BHP posted strong results in February with robust margins and a record interim dividend payment.

The company revealed in February underlying EBITDA at $14.7 billion at a margin of 59%. While the mining giant’s underlying profit increased to $6.04bn from $5.19bn in the first half of 2020.

BHP’s operating cash flow is $9.4bn, while its free cash flow was confirmed at $5.2bn. The mining firm also recently announced its dividend at $1.01 per share for H1 2021, up from $0.65 the year before.

Production

BHP could be a preferable option for investors based on its advantages with its own mining sites. Goldman Sachs research suggests BHP’s mine sites and mining hubs could bring its capital intensity in Pilbara to average U$7 per tonne over the next five years, compared to Rio Tinto at around U$11 per tonne. The investment bank feels that Rio Tinto will have more mines to replace, requiring more capital expenditure, in addition to the ongoing fall-out from the Juukan George incident.

Iron Ore

Iron ore’s price thrived throughout 2020 as the company produced 280m tonnes of the commodity. BHP’s outlook will depend on whether or not the iron ore can continue its rise into 2021.

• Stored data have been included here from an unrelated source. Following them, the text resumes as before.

Definition restart_data : AlertsData :=
  mkData [alice; bob] [bob_sub] [alice_stream; bob_closed] [] 3 1.

(** A watch list of 101 streamers, with keys 0 to 100: two pages.  The
    cache holds a stream of streamer 0 that the polling loop has started. *)
Definition streamer_n (n : nat) : Z * Streamer.row :=
  (Z.of_nat n, Streamer.mk (Z.of_nat n) "s" "S").

Definition two_pages : Cog :=
  mkCog (List.map streamer_n (seq 0 101))
        {[ StrKey "0" := Stream.mk 1 0 1000 31 "chess" "hello" None ]}.

(** The stream of streamer 0 that [two_pages] holds in its cache, its row
    in the table, and what Twitch reports for it: it is still live. *)
Definition zero_stream : Stream.row := Stream.mk 1 0 1000 31 "chess" "hello" None.

Definition zero_twitch : TwitchStream.t := TwitchStream.mk "31" "0" 1000 "chess" "hello".

Definition two_pages_data : AlertsData := mkData [] [] [zero_stream] [] 2 1.

(** The same with a stream of streamer 100 in the cache as well, which
    Twitch also reports. *)
Definition hundred_stream : Stream.row := Stream.mk 2 100 1010 32 "go" "hi" None.

Definition hundred_twitch : TwitchStream.t := TwitchStream.mk "32" "100" 1010 "go" "hi".

Definition two_pages_live : Cog :=
  mkCog (List.map streamer_n (seq 0 101))
        (<[ StrKey "100" := hundred_stream ]> {[ StrKey "0" := zero_stream ]}).

Definition two_pages_live_data : AlertsData :=
  mkData [] [] [zero_stream; hundred_stream] [] 3 1.

(** Only alice is watched, nothing is cached. *)
Definition alice_watched : Cog := mkCog [(7, alice)] ∅.

(** What Twitch reports for bob once he is live again. *)
Definition bob_twitch : TwitchStream.t := TwitchStream.mk "33" "5" 1990 "go" "back".

(** As [env_ok], but sending to channel 100 fails with [e]. *)
Definition env_send_fails (e : exn) (now : Z) : Env :=
  mkEnv now
        (λ _, Some text_channel)
        (λ c _, if Z.eqb c 100 then Raise e else Return (5000 + c))
        (λ _ _, Return tt)
        (λ _ _, Return tt)
        (λ _ _ _, Return tt)
        (twitch_of [])
        elements
        decimal.

(** * Further definitions *)

(** Consecutive turns of the polling loop with nothing else running in
    between, one environment per turn: the caches, the data and [block_i]
    after the last turn. *)
Fixpoint poll_cycles (envs : list Env) (cog : Cog) (d : AlertsData) (block_i : nat)
  : Cog * AlertsData * nat :=
  match envs with
  | [] => (cog, d, block_i)
  | env :: envs' =>
      let '(st, block_i') := poll_cycle env cog d block_i in
      poll_cycles envs' (poll_cog st) (poll_data st) block_i'
  end.

(** Every stream of the cache is filed under a key that stands for its own
    streamer. *)
Definition cache_consistent (env : Env) (live : gmap key Stream.row) : Prop :=
  ∀ k stream_data,
    live !! k = Some stream_data → Stream.streamerid stream_data = key_streamerid env k.

(** ** Further readings of the data and of the log *)

Definition is_send (e : event) : bool :=
  match fst e with Send _ _ => true | _ => false end.

(** [alertid] is a key of the alerts and the SERIAL counter is ahead of it. *)
Definition alerts_keyed (d : AlertsData) : Prop :=
  List.NoDup (List.map StreamAlert.alertid (stream_alerts d))
  ∧ ∀ a, In a (stream_alerts d) → StreamAlert.alertid a < next_alertid d.

(** The data once [alert] has been marked resolved at [t]. *)
Definition resolved_data (alert : StreamAlert.row) (t : Z) (d : AlertsData) : AlertsData :=
  mkData (streamers d) (alert_channels d) (streams d)
         (List.map (resolve_row alert t) (stream_alerts d))
         (next_streamid d) (next_alertid d).

(** The first alert row of a pair, if there is one, is resolved. *)
Definition first_alert_resolved (streamid subscriptionid : Z) (d : AlertsData) : Prop :=
  match alerts_for streamid subscriptionid d with
  | [] => True
  | alert :: _ => StreamAlert.resolved_at alert ≠ None
  end.

(** Discord never fails with anything but a delivery error when a message
    is fetched, deleted or edited. *)
Definition tolerated (env : Env) : Prop :=
  (∀ channelid messageid, channel_fetch_message env channelid messageid ≠ Raise OtherException)
  ∧ (∀ channelid messageid, message_delete env channelid messageid ≠ Raise OtherException)
  ∧ (∀ channelid messageid args,
        message_edit env channelid messageid args ≠ Raise OtherException).

(** ** Commands ([AlertCog.resolve_alert], [streamalert pause], [unpause], [remove]) *)

(** What a command sees of its invocation: the guild it is run in, whether
    the guild still has a channel, and whether the author may manage
    channels, asked of the channel ([Some channelid]) or of the guild
    ([None]); the answer is a call into the Discord library and may raise. *)
Record Invocation : Type := mkInvocation
  { guild_id : Z;
    guild_get_channel : Z → bool;
    author_manage_channels : option Z → outcome bool }.

(** What a command answers with. *)
Inductive reply : Type :=
| Reply (text : string)         (* ctx.reply *)
| ErrorReply (text : string).   (* ctx.error_reply *)

(** [AlertChannel.fetch(subscriptionid)] *)
Definition AlertChannel_fetch (subscriptionid : Z) : M (option AlertChannel.row) :=
  d <~ get_data ;;
  ret (List.find (λ r, Z.eqb (AlertChannel.subscriptionid r) subscriptionid)
                 (alert_channels d)).

(** [resolve_alert].  The argument [alert_str] is given by what the code
    reads of it: [Some n] when [alert_str.isdigit()] holds and
    [int(alert_str)] is [n], [None] otherwise.  The exceptions raised
    ([UserInputError], and [ValueError] for digits that [int] refuses) are
    not delivery errors. *)
Definition resolve_alert (interaction_guild_id : Z) (alert_str : option Z)
  : M AlertChannel.row :=
  match alert_str with
  | None => raise OtherException
  | Some subscriptionid =>
      alert <~ AlertChannel_fetch subscriptionid ;;
      match alert with
      | None => raise OtherException
      | Some alert =>
          if negb (Z.eqb (AlertChannel.guildid alert) interaction_guild_id)
          then raise OtherException
          else ret alert
      end
  end.

Definition with_paused (b : bool) (r : AlertChannel.row) : AlertChannel.row :=
  AlertChannel.mk (AlertChannel.subscriptionid r) (AlertChannel.guildid r)
                  (AlertChannel.channelid r) (AlertChannel.streamerid r)
                  (AlertChannel.created_by r) (AlertChannel.created_at r)
                  b (AlertChannel.end_delete r)
                  (AlertChannel.live_message r) (AlertChannel.end_message r).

However, a recent pollution crackdown by China began to suppress the price of iron ore. There are now question marks over the future prospects of the commodity, which could in turn lead to concerns over the FTSE 100 company’s future prospects.

Having risen from $80 per tonne in March 2020 to nearly $180 per tonne a year later, the commodity has retreated following China’s new policies. 

Nicholas Snowdon, analyst at Goldman Sachs, predicts the Chinese government will increasingly look to limit emissions which will cap the production of iron ore, causing downward pressure on the price of the commodity. 

“We now see iron ore prices turning lower in the coming months,” said Snowdon, who has set a 12-month price target of $100 a tonne. “This reflects mounting evidence that supply is shifting toward a sustained recovery and also that China’s environmental policies will reinforce a peak in iron ore imports.”